It’s been a while. Your Facebook page has evolved. So has how you use it. And by “evolve” I mean, gotten way, way worse.
It’s to the point where the original What Not to Do On Facebook (Especially in LA) doesn’t come close to accounting for all of the inane shit you are (or maybe only I am?) forced to wade through on a daily basis. So without further delay…
Last time I wrote about an epidemic level of narcissism. I doubt much about that has changed. It’s certainly as real and as omnipresent as ever. But here’s the good news – and all of you who are obsessed with your self-help books and your replacement churches will love this – it’s totally not (all) your fault! I know how much you need to hear that everything you do is wonderful…and it, like, soooooo is. Don’t change a thing. If other people don’t like every damn thing you do…well, you know…they’re just not positive enough.
The truth is this. When you get attention on social media – Facebook ‘likes’, retweets, Instagram ‘likes’, cock pics on Snapchat (that’s all Snapchat is for, right?), your brain releases all the happy chemicals that it used to release when you were actually doing happy things, like laughing, or cheering, or hugging, or receiving cock pics in a text message like it was 2011.
(For the record, cock pics are never a good idea.)

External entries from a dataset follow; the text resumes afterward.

Lemma sync_window_spec v :
  wf v → ∃ r v', sync_window v = Some (r, v') ∧ sync_post v r v'.
Proof.
  intros Hwf. unfold sync_window. rewrite (sbind_run fs _ v _ v eq_refl).
  destruct (ztrue (wflag (vfs v))) eqn:Ef; unfold ztrue in Ef; zb.
  2:{ exists FR_OK, v. split; [done|]. unfold sync_post. by split_and!; auto. }
  pose proof (vis_winsect v Hwf Ef) as Hv. pose proof Hv as [Hr H2].
  pose proof Hwf as [G Hlen Hb _].
  destruct (dwrite_spec v (win (vfs v)) (winsect (vfs v)) 1)
    as (r & d & E & Hc & Hfr & Hok & Hrel); [lia..|done|unfold zlen; lia|].
  rewrite (sbind_run _ _ _ _ _ E).
  assert (∀ j, vis v j → j ≠ winsect (vfs v) → sector d j = sector (vdev v) j) as Hfr'.
  { intros j [? _] ?. apply Hfr; lia. }
  assert (r = RES_OK → sector d (winsect (vfs v)) = win (vfs v)) as Hs.
  { intros ->. rewrite Hok by (done || lia).
    replace (512 * _) with 0 by lia. replace 512 with (zlen (win (vfs v))) by (unfold zlen; lia).
    apply zread_all. }
  destruct (decide (r = RES_OK)) as [->|Hne].
  2:{ exists FR_DISK_ERR, (set_vdev d v). split; [by destruct r|].
      destruct (failed_write_ok v d Hwf Hv Ef Hc Hfr').
      unfold sync_post. split_and!; auto; try done.
      intros HR. by apply Hrel in HR. }
  specialize (Hs eq_refl). cbv beta iota.
  rewrite (sbind_run (upd _) _ (set_vdev d v) tt (flushed v d) eq_refl).
  destruct (flushed_ok v d Hwf Hv Hc Hfr' Hs) as [Hwf1 Hveq1].
  destruct (_ <? fsize (vfs v)) eqn:Ein; [destruct (n_fats (vfs v) =? 2) eqn:En|].
  - apply in_fat1_test in Ein; [|done..]. zb.
    destruct (fat2_range v _ Hwf Ein En) as (?&?&Hu&Hi2). rewrite Hu.
    destruct (dwrite_spec (flushed v d) (win (vfs v)) (winsect (vfs v) + fsize (vfs v)) 1)
      as (r2 & d2 & E2 & Hc2 & Hfr2 & Hok2 & Hrel2);
      [lia|lia|simpl; lia|done|unfold zlen; lia|].
    exists FR_OK, (flushed v d2). split; [by unfold sbind; rewrite E2|].
    destruct G. simpl in *.
    destruct (flushed_ok v d2 Hwf Hv) as [Hwf2 Hveq2]; [lia| | |].
    { intros j Hj ?. rewrite Hfr2, Hfr'; try done; [destruct Hj; lia|].
      intros ?. destruct Hj as [_ Hj]. apply Hj. by replace j with (winsect (vfs v) + fsize (vfs v)) by lia. }
    { rewrite Hfr2; [done|lia|lia]. }
    unfold sync_post. split_and!; auto. intros HR. split; [done|].
    apply flushed_mirror; try done.
    + intros j ? ? ?. rewrite Hfr2, Hfr; [done|lia|lia|lia|]. intros ?.
      assert (j = winsect (vfs v) + fsize (vfs v)) by lia. tauto.
    + rewrite Hfr2; [done|lia|lia].
    + intros _ _. rewrite (Hok2 (Hrel2 HR)) by lia.
      replace (512 * _) with 0 by lia.
      replace 512 with (zlen (win (vfs v))) by (unfold zlen; lia). apply zread_all.
  - exists FR_OK, (flushed v d). split; [done|]. unfold sync_post. split_and!; auto.
    intros HR. split; [done|]. zb. apply flushed_mirror; try done. intros; apply Hfr; lia.
  - exists FR_OK, (flushed v d). split; [done|]. unfold sync_post. split_and!; auto.
    intros HR. split; [done|].
    assert (¬ (fatbase (vfs v) <= winsect (vfs v) < fatbase (vfs v) + fsize (vfs v))).
    { intros Hin. apply in_fat1_test in Hin; [|done..]. congruence. }
    apply flushed_mirror; try done. intros; apply Hfr; lia.
Qed.

(** ** [move_window] *)

Definition move_post v (sect : Z) (r : FRESULT) v' : Prop :=
  wf v' ∧ veq v v' ∧
  (r = FR_OK → winsect (vfs v') = sect ∧ win (vfs v') = view v sect) ∧
  (r = FR_OK ∨ r = FR_DISK_ERR) ∧
  (reliable v → r = FR_OK ∧ (mirror v → mirror v')).

Lemma view_win v : view v (winsect (vfs v)) = win (vfs v).
Proof. unfold view. by rewrite Z.eqb_refl. Qed.

Lemma view_clean v s :
  wf v → wflag (vfs v) = 0 → vis v s → view v s = sector (vdev v) s.
Proof.
  intros [_ _ _ [[Hw _]|[_ Hw]]] Hf [Hs _]; unfold view.
  - pose proof (sector_count_bound (vdev v)).
    destruct (Z.eqb_spec s (winsect (vfs v))); [lia|done].
  - destruct (Z.eqb_spec s (winsect (vfs v))) as [->|]; auto.
Qed.

(** Replacing a clean window, by the stored sector or by an invalid one. *)
Lemma reload_ok v d sect w :
  wf v → wflag (vfs v) = 0 →
  sector_count d = sector_count (vdev v) →
  (∀ j, sector d j = sector (vdev v) j) →
  length w = 512%nat → bytes w →
  (sect = 2 ^ 32 - 1 ∨ (vis v sect ∧ w = sector d sect)) →
  let v' := set_vdev d (set_vfs (set_winsect sect (set_win w (vfs v))) v) in
  wf v' ∧ veq v v' ∧ (mirror v → mirror v').
Proof.
  intros Hwf Hf Hc Hs Hl Hb Hsect v'.
  pose proof (sector_count_bound (vdev v)).
  assert (∀ s, vis v s → view v s = view v' s) as Hview.
  { intros s Hv. rewrite (view_clean v) by done. unfold view, v'. simpl.
    destruct (Z.eqb_spec s sect) as [->|]; [|by rewrite Hs].
    destruct Hsect as [->|[_ ->]]; [destruct Hv; lia|by rewrite Hs]. }
  split; [|split].
  - destruct Hwf as [G _ _ _]. split; simpl; try done.
    + rewrite Hc. by apply (geom_core (vfs v)).
    + destruct Hsect as [->|[[??] ->]]; [by left|right].
      split; [|done]. unfold vis. simpl. by rewrite Hc.
  - by constructor; simpl.
  - intros Hm Hn s Hin _. simpl in *. rewrite !Hs. apply Hm; auto.
Qed.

And while it is completely your fault for being an attention whore who can’t survive without other people’s admiration or glowering jealousy, it’s not your fault that the chemical reaction in your brain has you addicted to repeatedly validating yourself in the face of all those ridiculously unnecessary insecurities. So, with that said, please remember that it’s okay if you do these things. You just suck in the eyes of everyone around you. Even those who clicked ‘like’ on that picture of your cat.
Their last twenty ‘likes’ were on the pictures of your tits.